Утром 12-го августа 1876 года г. Пржевальский и его спутники выступили из Кульджи, напутствуемые добрыми пожеланиями соотечественников, проживающих в названном городе. Путь лежал первоначально вверх почти по самому берегу р. Или, долина которой здесь густо заселена Таранчами. Всюду видно, что население живет зажиточно. Магометанская инсуррекция не коснулась своим разрушительным потоком этой части Илийской долины. Красивые, чистые деревни с садами и высокими серебристыми тополями следуют чуть не сплошь одна за другою. В промежутках раскинуты хлебные поля, орошаемые многочисленными арыками, а на лугах, по берегу самой Или, пасутся большие стада баранов, рогатого скота и лошадей.
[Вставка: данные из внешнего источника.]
(* ===== verification/Codec.v ===== *)
(** * The MoldUDP64 wire format (src/moldUDP.go)

    The downstream packet header and the message blocks: [EncodeHead],
    [DecodeHead], [Marshal], [Unmarshal], on octet buffers, with their error
    values and the in-place writes of the source. *)

From Stdlib Require Import Strings.Byte.
From S2P Require Import Prelude.
From S2P Require Import GoBytes.

(** ** Data *)

(** The package's error values (src/moldUDP.go, src/client.go, src/mcast.go),
    and the [errno] values of failed system calls. *)
Inductive error : Type :=
| errTooShort
| errUnmarshal
| errMessageCnt
| errClosed
| errNoIP
| errDecodeHead
| errInvMessageCnt
| errSession
| errNotSupport
| errOpened
| errModeRW
| errUDPlen
| Errno (e : Z)
| OtherError (code : Z).

#[export] Instance error_eq_dec : EqDecision error.
Proof. solve_decision. Defined.

Definition headSize : Z := 20.

Record Message : Type := mkMessage { Data : list byte }.

(** The zero value of the struct. *)
Definition zeroMessage : Message := mkMessage [].

Record Header : Type := mkHeader {
  Session : gostring;
  SeqNo : Z;
  MessageCnt : Z
}.

Definition zeroHeader : Header := mkHeader [] 0 0.

(** ** Operations *)

(** [EncodeHead]: the buffer afterwards and the error. *)
Definition EncodeHead (buff : list byte) (head : Header) : outcome (list byte * option error) :=
  if len buff <? headSize then Ret (buff, Some errTooShort)
  else
    buff ← for_range 10 0 (λ i b, set_idx b i space) buff;
    buff ← with_slice 0 10 buff (λ b, Ret (go_copy b (Session head)));
    buff ← with_slice 10 18 buff (λ b, PutUint64 b (SeqNo head));
    buff ← with_slice 18 20 buff (λ b, PutUint16 b (MessageCnt head));
    Ret (buff, None).

(** The loop of [DecodeHead] that looks for the end of the session name. *)
Definition session_end (buff : list byte) : outcome Z :=
  for_loop go_fuel (λ i,
    if 0 <? i then
      x ← idx buff i;
      if decide (x ≠ space) then Ret (inr (i + 1)) else Ret (inl (i - 1))
    else Ret (inr i)) 9.
(** ** Properties *)

(** C14: the cache refines a finite map, as far as memory goes.  Whatever messages
    with numbers below the capacity (16 Mi for each 128 MiB of memory) are stored, in
    any order, in a freshly initialised cache, every [Upset] returns (whether the
    entry was there before), [IsNil] tells whether the map has the sequence
    number, and [Merge] returns the maximal run of consecutive messages from it
    (nil when there is none), across page boundaries and at the end of the
    pages; none of them panics or loops for ever.  As soon as one message has a
    number from the capacity on, the growing loop runs out of memory: the process
    dies, however few messages are stored. *)
Theorem cache_refines_map ops (Hops : Forall (λ op, 0 <= op.1 <= max_u64) ops) :
  let g := (ref_upsets ∅ ops).2 in
  (Forall (λ op, op.1 < capacity) ops →
   ∃ mc, upsets (Init zeroCache) ops = Ret ((ref_upsets ∅ ops).1, mc) ∧ cache_ok mc ∧
    ∀ s, 0 <= s <= max_u64 →
      IsNil mc s = Ret (bool_decide (g !! s = None)) ∧
      ∃ ms, Merge mc s = Ret (if decide (ms = []) then None else Some ms) ∧
        (∀ i m, ms !! i = Some m → g !! (s + Z.of_nat i) = Some m) ∧
        g !! (s + len ms) = None) ∧
  (Exists (λ op, capacity <= op.1) ops → upsets (Init zeroCache) ops = Panic).
Proof.
  cbv zeta. split; [|by apply upsets_full; [apply Init_ok|]]. intros Hlow.
  destruct (upsets_refine (Init zeroCache) ∅ ops) as (mc & E & Hok & Hget);
    [by apply Init_ok|intros; by rewrite Init_get, lookup_empty| |].
  { rewrite Forall_forall in *. intros op Hin. specialize (Hops op Hin). specialize (Hlow op Hin). lia. }
  exists mc. split; [done|]. split; [done|]. intros s Hs.
  rewrite IsNil_get, Hget by (done || lia). split; [done|].
  destruct (Merge_get mc s Hok Hs) as (ms & [Hr1 Hr2] & ->).
  exists ms. split; [done|]. pose proof (len_nonneg ms). split.
  - intros i m Hi. rewrite <- Hget by lia. by apply Hr1.
  - by rewrite <- Hget by lia.
Qed.
End Refinement.

(** ** Witnesses *)

(** A process with memory for 100 pages: 96 of them can be used. *)
Definition ex_memory : Memory.
Proof. refine {| maxPages := 100 |}; vm_compute; congruence. Defined.
#[local] Existing Instance ex_memory.

Lemma cache_refines_map_witness :
  let ops := [(1048575, mkMessage [x41]); (1048576, mkMessage [x42]); (20000000, mkMessage [])] in
  let g := (ref_upsets ∅ ops).2 in
  (∃ mc, upsets (Init zeroCache) ops = Ret ([false; false; false], mc) ∧
    Merge mc 1048575 = Ret (Some [mkMessage [x41]; mkMessage [x42]])) ∧
  upsets (Init zeroCache) (ops ++ [(100663296, mkMessage [])]) = Panic.
Proof.
  assert (Forall (λ op : Z * Message, 0 <= op.1 <= max_u64)
    [(1048575, mkMessage [x41]); (1048576, mkMessage [x42]); (20000000, mkMessage []); (100663296, mkMessage [])])
    as Hops by (repeat constructor; vm_compute; congruence).
  split.
  - destruct (cache_refines_map [(1048575, mkMessage [x41]); (1048576, mkMessage [x42]); (20000000, mkMessage [])])
      as [Hlow _]; [repeat constructor; vm_compute; congruence|].
    destruct Hlow as (mc & E & _ & _); [repeat constructor; vm_compute; reflexivity|].
    exists mc. split; [exact E|]. vm_compute in E. injection E as <-. vm_compute. reflexivity.
  - apply (cache_refines_map [(1048575, mkMessage [x41]); (1048576, mkMessage [x42]); (20000000, mkMessage []);
      (100663296, mkMessage [])] Hops).
    do 3 apply Exists_cons_tl. apply Exists_cons_hd. vm_compute. congruence.
Defined.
Следуя вверх по течению реки Или, экспедиция достигла до места слияния рек Кунгеса и Текеса, образующих реку Или. За Текесом путь ее лежал, все в том же восточном направлении, долиною нижнего Кунгеса, которая ничем особенно не отличается от верхне-илийской; только здесь в большем обилии встречается ковыль. Окрайние горы, как и прежде, имеют луговой характер и вовсе лишены лесной растительности. Так до реки Цанмы, левого притока [87] Кунгеса. Здесь же, то есть, на Цанме, виднеются последние пашни и кочевья Тургоутов. Далее, вплоть до выхода в Карашарскую долину, путешественники вовсе не встречали жителей. От реки Цанмы, вместе с увеличением абсолютной высоты местности (Абсолютная высота Кульджи около 2,000 футов.), долина Кунгеса изменяет свой характер: делается уже и гораздо плодороднее. В замен прежней тощей растительности волнистая степь покрывается превосходною разнообразною травою, которая с каждым десятком верст становится выше и гуще. Окрайние горы также принимают более суровые формы, и на них появляются еловые леса, нижний предел которых обозначает собою пояс летних дождей. По лесным лугам, а также по скатам соседних гор, везде заросли густейшие, переплетенные вьюнком и павиликою, травы, часто в сажень вышиною. Летом в подобной гущине почти невозможно пробраться.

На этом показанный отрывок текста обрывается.